In some settings, instructions could be adapted and validated for the cultural context and for less-skilled users, including individuals with low literacy or visual impairments. This could include translation in local languages, clear and large print instructions for use, detailed images and descriptions, or electronic documents or audio instructions. To improve performance of less-skilled users, instructions for use could be coupled with in-person or video demonstrations on how to do the test and interpret the result.

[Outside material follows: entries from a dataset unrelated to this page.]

(** * Verification of [copy_db_ids] (ax/storage/sqa_store/utils.py)

    [copy_db_ids(source, target, path)] walks two object graphs in parallel
    and copies every attribute whose name ends in ["_db_id"] from [source]
    to [target], in place.  The graphs live in the Python heap and may share
    objects, so the embedding is a function on an explicit store: objects
    are addressed by locations, values are primitives or references, and
    the function returns the outcome of the call together with the store it
    leaves behind (also when it raises). *)

From Stdlib Require Import ZArith String Ascii List Permutation Lia.
From stdpp Require Import base tactics option list gmap strings pretty sorting.

Open Scope string_scope.
Open Scope list_scope.
Open Scope nat_scope.

(** ** Data model *)

(** Locations of heap-allocated objects. *)
Definition loc := nat.

(** Dictionary keys; the items of [path] are attribute names, [str(index)]
    and raw dictionary keys ([path + [k]]). *)
Inductive key :=
  | KStr (s : string)
  | KInt (n : Z).

(** Where a class stands with respect to [Base] and [SortableBase]
    (declared in ax/utils/common/base.py; [SortableBase] derives from
    [Base]). *)
Inductive base_kind :=
  | NotBase
  | PlainBase
  | Sortable.

Record pyclass := PyClass { cname : string; ckind : base_kind }.

(** Values: what a variable, an attribute or a collection slot holds. *)
Inductive val :=
  | VNone
  | VInt (n : Z)
  | VStr (s : string)
  | VType (name : string)      (* a class object: [isinstance(v, type)] *)
  | VRef (l : loc).            (* a reference to a heap object *)

Inductive coll_kind :=
  | CList
  | CSet
  | CTuple
  | CFrozenset.

(** Heap objects.  An instance carries its class and its [__dict__] in
    insertion order; a collection its items in iteration order; a dict its
    items in insertion order. *)
Inductive obj :=
  | OInst (c : pyclass) (d : list (string * val))
  | OColl (k : coll_kind) (items : list val)
  | ODict (items : list (key * val)).

Abbreviation heap := (gmap loc obj).

(** The result of [type(v)]. *)
Inductive pytype :=
  | TNone
  | TInt
  | TStr
  | TType
  | TColl (k : coll_kind)
  | TDict
  | TClass (c : pyclass).

#[global] Instance key_eq_dec : EqDecision key.
Proof. solve_decision. Defined.
#[global] Instance base_kind_eq_dec : EqDecision base_kind.
Proof. solve_decision. Defined.
#[global] Instance pyclass_eq_dec : EqDecision pyclass.
Proof. solve_decision. Defined.
#[global] Instance val_eq_dec : EqDecision val.
Proof. solve_decision. Defined.
#[global] Instance coll_kind_eq_dec : EqDecision coll_kind.
Proof. solve_decision. Defined.
#[global] Instance pytype_eq_dec : EqDecision pytype.
Proof. solve_decision. Defined.

(** ** Exceptions and outcomes *)

(** The four messages of [SQADecodeError] raised by [copy_db_ids]; the
    constructor arguments are the values interpolated in the message. *)
Inductive mismatch :=
  | DifferentTypes (ty_s ty_t : pytype)
  | DifferentLengths
  | CannotSort (t : pytype)
  | KeyOnlyInSource (k : key).

Inductive exn :=
  | SQADecodeError (path : list key) (why : mismatch)
  | AttributeError (attr : string)     (* [getattr]/[setattr] on a missing attribute *)
  | TypeError                          (* [list(x)], [k in x] or [x[k]] on an object without that operation *)
  | KeyError (k : key)
  | IndexError                         (* list index out of range *)
  | CompareError                       (* whatever [<] raises inside [sorted]: for two dicts, a Python [TypeError] *)
  | RuntimeError.                      (* dictionary changed size during iteration *)

Inductive outcome :=
  | Returned
  | Raised (e : exn)
  | Dangling      (* a reference to no object: not a Python state *)
  | OutOfFuel.    (* the recursion budget of the model ran out *)

Definition result : Type := outcome * heap.

(** ** Strings and dictionaries *)

(** [s.endswith(suffix)] *)
Definition endswith (suffix s : string) : bool :=
  let n := String.length s in
  let k := String.length suffix in
  (k <=? n) && String.eqb (substring (n - k) k s) suffix.

(** [s.startswith(prefix)] *)
Definition startswith (pre s : string) : bool := String.prefix pre s.

(** [attr.endswith("_db_id")] *)
Definition is_db_id (attr : string) : bool := endswith "_db_id" attr.

(** [attr == "_experiment" or attr.startswith("__")] *)
Definition is_skipped (attr : string) : bool :=
  String.eqb attr "_experiment" || startswith "__" attr.

(** [is_foreign_key_field] *)
Definition is_foreign_key_field (field : string) : bool :=
  (3 <? String.length field)
  && String.eqb (substring (String.length field - 3) 3 field) "_id".

Section Dict.
Context {K V : Type} `{EqDecision K}.

(** [d[k]] / [d.get(k)] *)
Fixpoint dict_get (d : list (K * V)) (k : K) : option V :=
  match d with
  | [] => None
  | (k', v) :: d' => if decide (k = k') then Some v else dict_get d' k
  end.

(** [d[k] = v]: an existing key keeps its place, a new key goes last. *)
Fixpoint dict_set (d : list (K * V)) (k : K) (v : V) : list (K * V) :=
  match d with
  | [] => [(k, v)]
  | (k', v') :: d' =>
      if decide (k = k') then (k, v) :: d' else (k', v') :: dict_set d' k v
  end.
End Dict.

(** ** Primitive operations on the store *)

Definition type_of (h : heap) (v : val) : option pytype :=
  match v with
  | VNone => Some TNone
  | VInt _ => Some TInt
  | VStr _ => Some TStr
  | VType _ => Some TType
  | VRef l =>
      match h !! l with
      | Some (OInst c _) => Some (TClass c)
      | Some (OColl k _) => Some (TColl k)
      | Some (ODict _) => Some TDict
      | None => None
      end
  end.

(** [isinstance(v, type)] *)
Definition is_type (v : val) : bool :=
  match v with VType _ => true | _ => false end.

Definition class_is_base (c : pyclass) : bool :=
  match ckind c with NotBase => false | _ => true end.

Definition class_is_sortable (c : pyclass) : bool :=
  match ckind c with Sortable => true | _ => false end.

(** [isinstance(v, Base)] *)
Definition is_base (h : heap) (v : val) : bool :=
  match type_of h v with Some (TClass c) => class_is_base c | _ => false end.

(** [isinstance(v, SortableBase)] *)
Definition is_sortable (h : heap) (v : val) : bool :=
  match type_of h v with Some (TClass c) => class_is_sortable c | _ => false end.

(** [isinstance(source, (list, set))] *)
Definition is_list_or_set (k : coll_kind) : bool :=
  match k with CList | CSet => true | _ => false end.

Definition key_val (k : key) : val :=
  match k with KStr s => VStr s | KInt n => VInt n end.

(** Errors of the primitive operations. *)
Inductive fault :=
  | FDangling
  | FRaise (e : exn).

(** [list(v)].  [copy_db_ids] calls it on [target] once it has the type of
    [source], a list or a set. *)
Definition py_list (h : heap) (v : val) : fault + list val :=
  match v with
  | VRef l =>
      match h !! l with
      | Some (OColl _ xs) => inr xs
      | Some (ODict its) => inr (map (fun kv => key_val (fst kv)) its)
      | Some (OInst _ _) => inl (FRaise TypeError)
      | None => inl FDangling
      end
  | VStr s => inr (map (fun a => VStr (String a EmptyString)) (list_ascii_of_string s))
  | _ => inl (FRaise TypeError)
  end.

Product labelling should clearly state that people with reactive or invalid test results should seek further testing at a health facility. The labelling should also include information on test limitations in detecting HIV infection during the window period, for people taking pre-exposure prophylaxis, or in people with a suppressed immune response, such as people on antiretroviral drugs. This is a crucial issue because reports show that people with HIV on antiretrovial therapy might be using HIV self-testing kits to check and reconfirm their HIV status, and could obtain a false-negative result.44, 45
Strengths of this study include completeness of the search strategy, explicit inclusion criteria, a systematic approach to data collection, and independent assessment of each included study. Among the limitations were that most included studies used oral fluid-based rapid diagnostic tests, and studies used different and imperfect reference standard tests to identify HIV-positive individuals. Most studies did not compare approaches or specimens head-to-head. Results were considered biased in studies where the reference test strategy was not aligned with WHO testing guidance. Our last search was done on April 30, 2016, and since then 11 studies reporting on HIV self-testing performance have been published,46, 47, 48, 49, 50, 51, 52, 53, 54, 55, 56 of which eight are abstracts. These studies reached the same conclusion as we did, reporting that most participants were able to do the self-test correctly, and, where reported, the raw proportion of agreement was also high, ranging from 84% to 99%.45, 46, 48, 49, 55 Six of 11 studies would not have met our inclusion criteria, and the four that did meet the inclusion criteria might not have influenced our findings. Furthermore, most studies used adapted test kits that were not specifically designed or packaged for self-testing, and in some studies participants did not interpret their own results, but interpreted contrived devices or pictures or photographs.
No study provided information on people recently or acutely infected with HIV, and no study disaggregated data by individuals taking antiretroviral drugs. Because little data were available, we could not explore the influence of HIV prevalence, type of reference used, or study design. Selection bias is likely because most studies carefully selected participants; some studies included only known HIV-positive individuals. We did not assess publication bias because analytical methods are not well suited for testing observational data.57 Finally, although most studies were judged to be at low risk of bias, concerns remained about studies with small samples and the extent to which the findings can be generalised.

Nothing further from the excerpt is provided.